Jeffrey Corbin, professor of biology, and Emma Flatland ’21 published a paper in Ecology and Evolution titled “Mapping edaphic soils’ conditions to identify conservation targets for pine barren and sandplain ecosystems in New York State.” They used Geographic Information System (GIS) tools to identify conditions that could support pine barren and sandplain ecosystems like those at our nearby Albany Pine Bush Preserve. Their model identified widespread soils in our region and elsewhere in the state that could, with proper conservation and management, support the rare and unique biodiversity found in these ecosystems. The paper can be viewed here.

Saladdin Ahmed, visiting professor of Modern Languages and Literatures, has published two papers. “Fascism as an Ideological Form: A Critical Theory” was published by Critical Sociology, on July 15 (2022) and can be accessed through this link. The same theory is further elaborated in his upcoming book, Critical Theory from the Margins, Horizons of Possibility in the Age of Extremism, which is anticipated to be published in June 2023, by State University of New York (SUNY) Press. Also, “Negativity as the Compass of Revolution: A Marxist Rejection of the No-alternative Ethos” was published in Science & Society 86, no. 3 (July 2022): 409-438, and it can be accessed here.

Ann M. Anderson, the Agnes S. MacDonald Professor of Mechanical Engineering, and Mary K. Carroll ’86, the Dwane W. Crichton Professor of Chemistry, co-authored a talk that was presented at the XVII Color Conference of the Gruppo del Colore in Florence, Italy. The presenting author was Costanza Fiorini, PhD, who spent the Fall 2021 term performing research in the Union College Aerogel Laboratory as a visiting graduate student from the University of Perugia (Italy).
Full citation:
Costanza Vittoria Fiorini, Francesca Merli, Elisa Belloni, Cinzia Buratti, Ann M. Anderson and Mary K. Carroll
“Colorimetric analysis and color rendering performance of a small-scale glazing system with thin monolithic aerogel in the interspace.”
Paper no. 83 at the XVII Color Conference of the Gruppo del Colore, Florence, Italy, September 2022.

Lori Marso, the Doris Zemurray Stone Professor of Modern Literary and Historical Studies and director of Africana studies, has published an article (in French) in a French journal [Cités 2022/2 (N° 90)] this summer on Simone de Beauvoir and the Cinematic Encounter. It can be accessed here. She also published an article, “Feeling Like a Feminist with Audrey Diwan’s ‘Happening’”, this summer in the Los Angeles Review of Books. Read the article here. Both articles are part of a book Marso is finishing titled Feeling Like a Feminist: Cinematic Encounters with Collective Experiences.

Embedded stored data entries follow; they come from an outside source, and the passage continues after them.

(** A page whose second track credits a [null] artist. *)
Definition null_credit_page : Page :=
  {| p_items :=
       [ {| i_track := Some (Sample.track (Some "t1") 1000 1 [Sample.credit "A" "Ann"]) |};
         {| i_track := Some (Sample.track (Some "t2") 1000 1 [None]) |} ];
     p_next := None |}.

Definition null_credit_upstream : Upstream :=
  {| date_now := date_now Sample.upstream;
     post_token := post_token Sample.upstream;
     get_playlist := get_playlist Sample.upstream;
     get_tracks := fun _ _ => Ok null_credit_page;
     get_audio_features := get_audio_features Sample.upstream;
     get_artists := get_artists Sample.upstream |}.

(** A provider that lists a [null] among the artists it resolves. *)
Definition null_artist_upstream : Upstream :=
  {| date_now := date_now Sample.upstream;
     post_token := post_token Sample.upstream;
     get_playlist := get_playlist Sample.upstream;
     get_tracks := get_tracks Sample.upstream;
     get_audio_features := get_audio_features Sample.upstream;
     get_artists := fun _ _ => Ok {| b_artists := Some [Some Sample.ann; None] |} |}.

(** Feature records for the first three sample tracks whose fields add
    up to one. *)
Definition thirds : Js.obj AudioFeatures :=
  [("t1", Sample.features "t1" Sample.half); ("t2", Sample.features "t2" Sample.quarter);
   ("t3", Sample.features "t3" Sample.quarter)]%string.

(** One third, and the number written 0.333. *)
Definition one_third : float :=
  Eval vm_compute in PrimFloat.div (Js.float_of_Z 1) (Js.float_of_Z 3).
Definition point_333 : float :=
  Eval vm_compute in PrimFloat.div (Js.float_of_Z 333) (Js.float_of_Z 1000).

End Fixture.

(** * Properties of the runtime fragment *)

(** ** Sorting with a comparator that compares keys *)

Section Sorting.
Context {A : Type} (key : A -> Z) (cmp : A -> A -> Z).
Hypothesis cmp_key : forall a b, cmp a b = (key b - key a)%Z.

Lemma insert_sorted_perm x l : Js.insert_sorted cmp x l ≡ₚ x :: l.
Proof.
  induction l as [|y l IH]; simpl; [done|].
  destruct (cmp x y <=? 0)%Z; [done|].
  rewrite IH. apply Permutation_swap.
Qed.

Lemma sort_perm l : Js.sort cmp l ≡ₚ l.
Proof.
  induction l as [|x l IH]; simpl; [done|].
  by rewrite insert_sorted_perm, IH.
Qed.

Lemma sort_length l : length (Js.sort cmp l) = length l.
Proof. by rewrite sort_perm. Qed.

Lemma insert_sorted_desc x l :
  non_increasing key l -> non_increasing key (Js.insert_sorted cmp x l).
Proof.
  unfold non_increasing.
  induction 1 as [|y l Hl IH Hy]; simpl.
  - repeat constructor.
  - destruct (Z.leb_spec (cmp x y) 0) as [Hle|Hgt]; rewrite cmp_key in *.
    + constructor; [by constructor|].
      constructor; [lia|].
      eapply Forall_impl; [exact Hy|]. simpl; intros; lia.
    + constructor; [exact IH|].
      rewrite insert_sorted_perm. constructor; [lia|exact Hy].
Qed.

Lemma sort_desc l : non_increasing key (Js.sort cmp l).
Proof.
  induction l as [|x l IH]; simpl; [constructor|].
  by apply insert_sorted_desc.
Qed.

(** Stability: the entries of one key keep their order. *)
Lemma insert_sorted_filter c x l :
  filter (fun a => key a = c) (Js.insert_sorted cmp x l)
  = filter (fun a => key a = c) (x :: l).
Proof.
  induction l as [|y l IH]; simpl; [done|].
  destruct (Z.leb_spec (cmp x y) 0) as [Hle|Hgt]; [done|].
  rewrite cmp_key in Hgt.
  rewrite (filter_cons _ y), IH, !filter_cons.
  repeat case_decide; try done; lia.
Qed.

Lemma sort_filter c l :
  filter (fun a => key a = c) (Js.sort cmp l) = filter (fun a => key a = c) l.
Proof.
  induction l as [|x l IH]; simpl; [done|].
  rewrite insert_sorted_filter, !filter_cons, IH. done.
Qed.

(** A sorted list is left as it is. *)
Lemma sort_sorted l : non_increasing key l -> Js.sort cmp l = l.
Proof.
  unfold non_increasing.
  induction 1 as [|x l Hl IH Hx]; simpl; [done|].
  rewrite IH. destruct l as [|y l]; simpl; [done|].
  inversion Hx as [|? ? Hxy _]; subst. simpl in Hxy.
  destruct (Z.leb_spec (cmp x y) 0) as [Hle|Hgt]; [done|].
  rewrite cmp_key in Hgt. lia.
Qed.
End Sorting.

(** ** Keeping the first ten of a ranking *)

Lemma slice_0 {A} n (l : list A) : Js.slice 0 n l = take n l.
Proof. unfold Js.slice. by rewrite Nat.sub_0_r. Qed.

Lemma filter_take_prefix {A} (P : A -> Prop) `{!forall a, Decision (P a)} n (l : list A) :
  filter P (take n l) `prefix_of` filter P l.
Proof.
  exists (filter P (drop n l)). by rewrite <- filter_app, take_drop.
Qed.

Lemma StronglySorted_take {A} (R : A -> A -> Prop) n (l : list A) :
  StronglySorted R l -> StronglySorted R (take n l).
Proof.
  intros H. revert n. induction H as [|x l Hl IH Hx]; intros [|n]; simpl; try constructor.
  - apply IH.
  - apply Forall_take. exact Hx.
Qed.

(** ** Objects as ordered dictionaries *)

Lemma num_or_0 v : Js.num_or v 0 = default 0%Z v.
Proof. destruct v as [n|]; simpl; [|done]. by destruct (Z.eqb_spec n 0). Qed.

Section Objects.
Context {V : Type}.
Implicit Types (o : Js.obj V) (k : string) (v : V).

Lemma obj_get_set_eq k v o : Js.obj_get k (Js.obj_set k v o) = Some v.
Proof.
  induction o as [|[k' v'] o IH]; simpl.
  - by rewrite String.eqb_refl.
  - destruct (String.eqb_spec k k'); simpl.
    + by rewrite String.eqb_refl.
    + by destruct (String.eqb_spec k k').
Qed.

Lemma obj_get_set_ne k k' v o : k <> k' -> Js.obj_get k' (Js.obj_set k v o) = Js.obj_get k' o.
Proof.
  intros Hne. induction o as [|[k0 v0] o IH]; simpl.
  - by destruct (String.eqb_spec k' k).
  - destruct (String.eqb_spec k k0) as [->|]; simpl.
    + by destruct (String.eqb_spec k' k0).
    + by rewrite IH.
Qed.

Lemma obj_get_None k o : Js.obj_get k o = None <-> k ∉ map fst o.
Proof.
  induction o as [|[k' v'] o IH]; simpl.
  - split; [intros _; apply not_elem_of_nil|done].
  - rewrite not_elem_of_cons. destruct (String.eqb_spec k k'); split; try done.
    + intros [? _]; done.
    + intros ?. split; [done|]. by apply IH.
    + intros [_ ?]. by apply IH.
Qed.

(** Writing a property that exists keeps the keys; a new one goes last. *)
Lemma obj_set_keys k v o :
  map fst (Js.obj_set k v o) = if decide (k ∈ map fst o) then map fst o else map fst o ++ [k].
Proof.
  induction o as [|[k' v'] o IH].
  - case_decide as Hin; [by apply elem_of_nil in Hin|done].
  - cbn [Js.obj_set map fst]. destruct (String.eqb_spec k k') as [->|Hne]; cbn [map fst].
    + by rewrite decide_True by apply list_elem_of_here.
    + rewrite IH. destruct (decide (k ∈ map fst o)) as [Hin|Hin].
      * by rewrite decide_True by (by apply list_elem_of_further).
      * rewrite decide_False; [done|]. rewrite elem_of_cons. intros [?|?]; done.
Qed.
End Objects.

(** ** Counting *)

Lemma set_of_ext {A} `{EqDecision A} (s1 s2 l : list A) :
  (forall x, x ∈ s1 <-> x ∈ s2) -> Js.set_of s1 l = Js.set_of s2 l.
Proof.
  revert s1 s2. induction l as [|x l IH]; intros s1 s2 Hs; simpl; [done|].
  destruct (decide (x ∈ s1)) as [H1|H1].
  - rewrite decide_True by (by apply Hs). by apply IH.
  - rewrite decide_False by (by rewrite <- Hs). f_equal. apply IH.
    intros y. rewrite !elem_of_cons. by rewrite Hs.
Qed.

Lemma increment_keys counts key :
  map fst (increment counts key)
  = if decide (key ∈ map fst counts) then map fst counts else map fst counts ++ [key].
Proof. apply obj_set_keys. Qed.

Lemma increment_get counts key k :
  default 0%Z (Js.obj_get k (increment counts key))
  = (default 0%Z (Js.obj_get k counts) + if decide (key = k) then 1 else 0)%Z.
Proof.
  unfold increment. destruct (decide (key = k)) as [->|Hne].
  - by rewrite obj_get_set_eq, num_or_0.
  - rewrite obj_get_set_ne by done. lia.
Qed.

Lemma occurrences_cons x y l :
  occurrences x (y :: l) = ((if decide (y = x) then 1 else 0) + occurrences x l)%nat.
Proof. unfold occurrences. rewrite filter_cons. by destruct (decide (y = x)). Qed.

Lemma occurrences_app x l1 l2 :
  occurrences x (l1 ++ l2) = (occurrences x l1 + occurrences x l2)%nat.
Proof. unfold occurrences. by rewrite filter_app, length_app. Qed.

(** The keys of the counters: those there were, then the new ones as
    first seen. *)
Lemma tally_keys keys counts :
  map fst (tally keys counts) = map fst counts ++ Js.set_of (map fst counts) keys.
Proof.
  unfold tally. revert counts. induction keys as [|k keys IH]; intros counts; simpl.
  - by rewrite app_nil_r.
  - rewrite IH, increment_keys. destruct (decide (k ∈ map fst counts)) as [Hin|Hin]; [done|].
    rewrite <- app_assoc. simpl. do 2 f_equal. apply set_of_ext.
    intros x. rewrite elem_of_app, !elem_of_cons, elem_of_nil. tauto.
Qed.

(** Each counter grows by the occurrences of its key. *)
Lemma tally_get keys counts k :
  default 0%Z (Js.obj_get k (tally keys counts))
  = (default 0%Z (Js.obj_get k counts) + Z.of_nat (occurrences k keys))%Z.
Proof.
  unfold tally. revert counts. induction keys as [|k' keys IH]; intros counts; simpl.
  - unfold occurrences. simpl. lia.
  - rewrite IH, increment_get, occurrences_cons. destruct (decide (k' = k)); lia.
Qed.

Raik Zaghloul, head of collection development and government documents librarian, created a wall installation of the U.S. Constitution at Schaffer Library in celebration of Constitution Day on Sept. 17. The U.S. Government Printing Office Twitter account featured the display as part of their tribute to federal deposit libraries. Schaffer has been a FDL since 1901.

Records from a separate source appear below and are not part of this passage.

(** ** [open] for writing *)

Lemma open_w_ok root cwd path c root' :
  OS.open_w root cwd path c = inr root' ->
  path <> ""%string /\ Nat.leb OS.path_max (String.length path) = false /\
  OS.trailing_slash path = false /\
  exists cur0 cur,
    OS.start root cwd path = inr cur0 /\
    OS.walk root cur0 (removelast (OS.components path)) = inr cur /\
    let c0 := last (OS.components path) ""%string in
    c0 <> ""%string /\ OS.is_dot c0 = false /\
    Nat.ltb OS.name_max (String.length c0) = false /\
    FS.is_dir (cur ++ [c0]) root = false /\
    FS.write (cur ++ [c0]) c root = inr root'.
Proof.
  unfold OS.open_w.
  destruct (OS.namei root cwd path) as [e|t] eqn:N; [discriminate|].
  destruct (namei_ok _ _ _ _ N) as (Hp & Hl & cur0 & cur & Hs & Hw).
  rewrite (namei_eq _ _ _ _ _ Hp Hl Hs Hw) in N. cbv zeta in N.
  destruct (OS.trailing_slash path); [discriminate|].
  intros Hwr. split; [exact Hp|]. split; [exact Hl|]. split; [reflexivity|].
  exists cur0, cur. split; [exact Hs|]. split; [exact Hw|]. cbv zeta.
  assert (Hd : FS.is_dir cur root = true).
  { exact (walk_is_dir _ _ _ _ (start_is_dir _ _ _ _ Hs) Hw). }
  set (c0 := last (OS.components path) ""%string) in *.
  destruct (String.eqb c0 "") eqn:E0.
  { destruct (found_dir _ _ Hd) as (es & F & _). rewrite F in N.
    inversion N; subst t. discriminate. }
  destruct (OS.is_dot c0) eqn:Dot.
  { destruct (OS.step root cur c0) as [e|loc] eqn:S; [discriminate|].
    destruct (found_dir _ _ (step_is_dir _ _ _ _ Hd S)) as (es & F & _).
    rewrite F in N. inversion N; subst t. discriminate. }
  destruct (Nat.ltb OS.name_max (String.length c0)); [discriminate|].
  apply String.eqb_neq in E0. unfold FS.is_dir.
  destruct (FS.find (cur ++ [c0]) root) as [[s|es]|] eqn:F;
    inversion N; subst t; try discriminate; auto.
Qed.

(** After the write the file is there with the content, and writing the
    same again changes nothing. *)
Lemma open_w_again root cwd path c root' :
  OS.open_w root cwd path c = inr root' ->
  OS.stat root' cwd path = inr (File c) /\
  OS.open_w root' cwd path c = inr root'.
Proof.
  intros H.
  destruct (open_w_ok _ _ _ _ _ H)
    as (Hp & Hl & Ht & cur0 & cur & Hs & Hw & Hc & Dot & Len & _ & Wr).
  assert (K := write_keeps_dirs _ _ _ _ Wr).
  assert (Hs' := start_kept _ _ _ _ _ K Hs).
  assert (Hw' := walk_kept _ _ K _ _ _ Hw).
  assert (N : OS.namei root' cwd path
              = inr (OS.Found (cur ++ [last (OS.components path) ""%string]) (File c))).
  { rewrite (namei_eq _ _ _ _ _ Hp Hl Hs' Hw'). cbv zeta.
    apply String.eqb_neq in Hc. rewrite Hc, Dot, Len.
    now rewrite (write_find _ _ _ _ Wr). }
  unfold OS.stat, OS.open_w. rewrite N, Ht. split; [reflexivity|].
  exact (write_idem _ _ _ _ Wr).
Qed.

Lemma write_file_again fname c w w' :
  write_file fname c w = (Ok tt, w') ->
  file_content fname w' = Some c /\ write_file fname c w' = (Ok tt, w').
Proof.
  intros H. destruct (change_ok _ _ _ _ H) as (Hn & root' & Ho & ->).
  destruct (open_w_again _ _ _ _ _ Ho) as [S O].
  unfold file_content, stat, write_file, change. cbn [w_root w_cwd w_trace].
  now rewrite Hn, S, O.
Qed.

End PyOsFacts.

(** ** [gen_pwl_data] *)

Lemma pwl_text_eq : Pwl.text = pwl_lines.
Proof. vm_compute. reflexivity. Qed.

Section GenPwlData.

Import FSFacts PathFacts OSFacts PyOsFacts.

Variables (fname : string) (w w' : world).

(** What a run that returns has done. *)
Lemma gen_pwl_data_ok_inv :
  gen_pwl_data fname w = (Ok tt, w') ->
  exists w1,
    makedirs (PosixPath.dirname fname) w = (Ok tt, w1) /\
    write_file fname Pwl.text w1 = (Ok tt, w').
Proof.
  unfold gen_pwl_data, bind.
  destruct (makedirs (PosixPath.dirname fname) w) as [[[]|e] w1]; [|discriminate].
  eauto.
Qed.

Lemma gen_pwl_data_content :
  gen_pwl_data fname w = (Ok tt, w') -> file_content fname w' = Some Pwl.text.
Proof.
  intros H. destruct (gen_pwl_data_ok_inv H) as (w1 & _ & Wr).
  exact (proj1 (write_file_again _ _ _ _ Wr)).
Qed.

(** It prints nothing, calls nothing and stays where it is, and what it
    raises is not the script's [ValueError]. *)
Lemma gen_pwl_data_frame r :
  gen_pwl_data fname w = (r, w') ->
  w_cwd w' = w_cwd w /\ w_trace w' = w_trace w /\
  match r with Ok _ => True | Raise e => not_value_error e end.
Proof.
  unfold gen_pwl_data, bind, makedirs.
  destruct (makedirs_from _ (PosixPath.dirname fname) w) as [r1 w1] eqn:Mk.
  destruct (makedirs_frame _ _ _ _ _ Mk) as (C1 & T1 & _ & N1).
  destruct r1 as [[]|e].
  - intros Wr. destruct (change_frame _ _ _ _ _ Wr) as (C2 & T2 & N2).
    rewrite C2, T2. repeat split; auto. destruct r; tauto.
  - intros H; inversion H; subst. auto.
Qed.

Lemma makedirs_nil : makedirs "" w = (Raise (OSError FileNotFoundError ""), w).
Proof. reflexivity. Qed.

(** After a run that returned, the directory of the file is there. *)
Lemma gen_pwl_data_dir :
  gen_pwl_data fname w = (Ok tt, w') ->
  path_isdir (PosixPath.dirname fname) w' = true.
Proof.
  intros H. destruct (gen_pwl_data_ok_inv H) as (w1 & Mk & Wr).
  assert (Hd : PosixPath.dirname fname <> "").
  { intros E. rewrite E, makedirs_nil in Mk. discriminate. }
  destruct (change_ok _ _ _ _ Wr) as (Hn & root' & Ho & ->).
  destruct (open_w_ok _ _ _ _ _ Ho)
    as (Hp & Hl & Ht & cur0 & cur & Hs & Hw & _ & _ & _ & _ & Wr').
  assert (K := write_keeps_dirs _ _ _ _ Wr').
  assert (Hb := basename_not_nil _ Hp Ht).
  assert (Hc : removelast (OS.components fname)
               = OS.components (PosixPath.dirname fname)).
  { rewrite (components_split fname).
    apply String.eqb_neq in Hb. rewrite Hb. apply removelast_last. }
  rewrite Hc in Hw.
  destruct (dirname_prefix fname) as [rest E].
  assert (Hs' : OS.start root' (w_cwd w1) (PosixPath.dirname fname) = inr cur0).
  { rewrite (start_isabs _ _ _ fname (isabs_dirname _ Hd)).
    exact (start_kept _ _ _ _ _ K Hs). }
  assert (Hl' : Nat.leb OS.path_max (String.length (PosixPath.dirname fname)) = false).
  { rewrite E in Hl. exact (leb_path_max_prefix _ _ Hl). }
  destruct (walk_stat_dir _ _ _ _ _ Hd Hl' Hs' (walk_kept _ _ K _ _ _ Hw))
    as (es & St & _).
  exact (proj1 (path_isdir_of_stat _ (mkWorld (w_cwd w1) root' (w_trace w1)) es
                  (dirname_has_nul _ Hn) St)).
Qed.

(** A second run on the same path finds the directory, writes the same
    text over the file, and leaves the world as the first run left it. *)
Lemma gen_pwl_data_idem :
  gen_pwl_data fname w = (Ok tt, w') -> gen_pwl_data fname w' = (Ok tt, w').
Proof.
  intros H. assert (Hd := gen_pwl_data_dir H).
  destruct (gen_pwl_data_ok_inv H) as (w1 & _ & Wr).
  unfold gen_pwl_data, bind, makedirs.
  rewrite (makedirs_noop _ _ _ Hd).
  exact (proj2 (write_file_again _ _ _ _ Wr)).
Qed.

End GenPwlData.

(** ** [os.makedirs] on a path of plain names *)

Module PlainFacts.

Import FSFacts PathFacts OSFacts PyOsFacts.

Local Open Scope list_scope.

Lemma plain_step root cur c :
  plain_name c = true ->
  OS.step root cur c
  = match FS.find (cur ++ [c]) root with
    | None => inl FileNotFoundError
    | Some (File _) => inl NotADirectoryError
    | Some (Dir _) => inr (cur ++ [c])
    end.
Proof.
  unfold plain_name, OS.is_dot, OS.step. intros H.
  apply andb_true_iff in H as [D L]. apply negb_true_iff, orb_false_iff in D as [D1 D2].
  rewrite D1, D2.
  replace (Nat.ltb OS.name_max (String.length c)) with false; [reflexivity|].
  symmetry. apply Nat.ltb_ge. now apply Nat.leb_le.
Qed.

(** Down a chain of directories, a walk goes where the names say. *)
Lemma walk_plain root l : forall base,
  forallb plain_name l = true -> FS.is_dir (base ++ l) root = true ->
  OS.walk root base l = inr (base ++ l).
Proof.
  induction l as [|c l IH]; intros base Hp Hd; simpl.
  - now rewrite app_nil_r.
  - simpl in Hp. apply andb_true_iff in Hp as [Hc Hp].
    rewrite (plain_step _ _ _ Hc).
    change (c :: l) with ([c] ++ l) in *. rewrite app_assoc in Hd.
    assert (Hd1 := is_dir_app_l _ _ _ Hd). unfold FS.is_dir in Hd1.
    destruct (FS.find (base ++ [c]) root) as [[s|es]|]; try discriminate.
    rewrite (IH _ Hp Hd). now rewrite <- app_assoc.
Qed.

Lemma walk_plain_inv root l : forall base loc,
  forallb plain_name l = true -> OS.walk root base l = inr loc ->
  loc = base ++ l.
Proof.
  induction l as [|c l IH]; intros base loc Hp; simpl.
  - intros H; inversion H. now rewrite app_nil_r.
  - simpl in Hp. apply andb_true_iff in Hp as [Hc Hp].
    rewrite (plain_step _ _ _ Hc).
    destruct (FS.find (base ++ [c]) root) as [[s|es]|]; try discriminate.
    intros H. rewrite (IH _ _ Hp H). now rewrite <- app_assoc.
Qed.

Lemma forallb_removelast {A : Type} (f : A -> bool) (l : list A) :
  forallb f l = true -> forallb f (removelast l) = true.
Proof.
  destruct l as [|x l] using rev_ind; [auto|].
  rewrite removelast_last, forallb_app. intros H.
  now apply andb_true_iff in H.
Qed.

Lemma plain_last cs :
  cs <> [] -> forallb plain_name cs = true ->
  plain_name (last cs ""%string) = true.
Proof.
  intros Hne Hp. rewrite (app_removelast_last ""%string Hne), forallb_app in Hp.
  apply andb_true_iff in Hp as [_ Hp]. simpl in Hp. now rewrite andb_true_r in Hp.
Qed.

Section Plain.

Variables (name : string) (w : world) (base : list string).

Hypothesis Hname : name <> ""%string.
Hypothesis Hnul : has_nul name = false.
Hypothesis Hlen : Nat.leb OS.path_max (String.length name) = false.
Hypothesis Hplain : forallb plain_name (OS.components name) = true.
Hypothesis Hstart : OS.start (w_root w) (w_cwd w) name = inr base.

Stacie Raucci, the Frank Bailey Professor of Classics and Chair of the Department of Classics, presented two papers recently. The first one was at a conference on "Classics and the Supernatural" at the Brading Roman Villa on the Isle of Wight, U.K. It was on ancient underworld myths and their use in haute couture and titled “Catwalk Katabasis: Eurydice, Persephone, and Modern Fashion.” The second paper, “Looking back in beauty: Orpheus and Eurydice in the cosmetics Industry” was delivered virtually at a hybrid conference hosted by the University of Cardiff called “I’m Your Venus: The Reception of Antiquity in Modern Cosmetic Advertising.”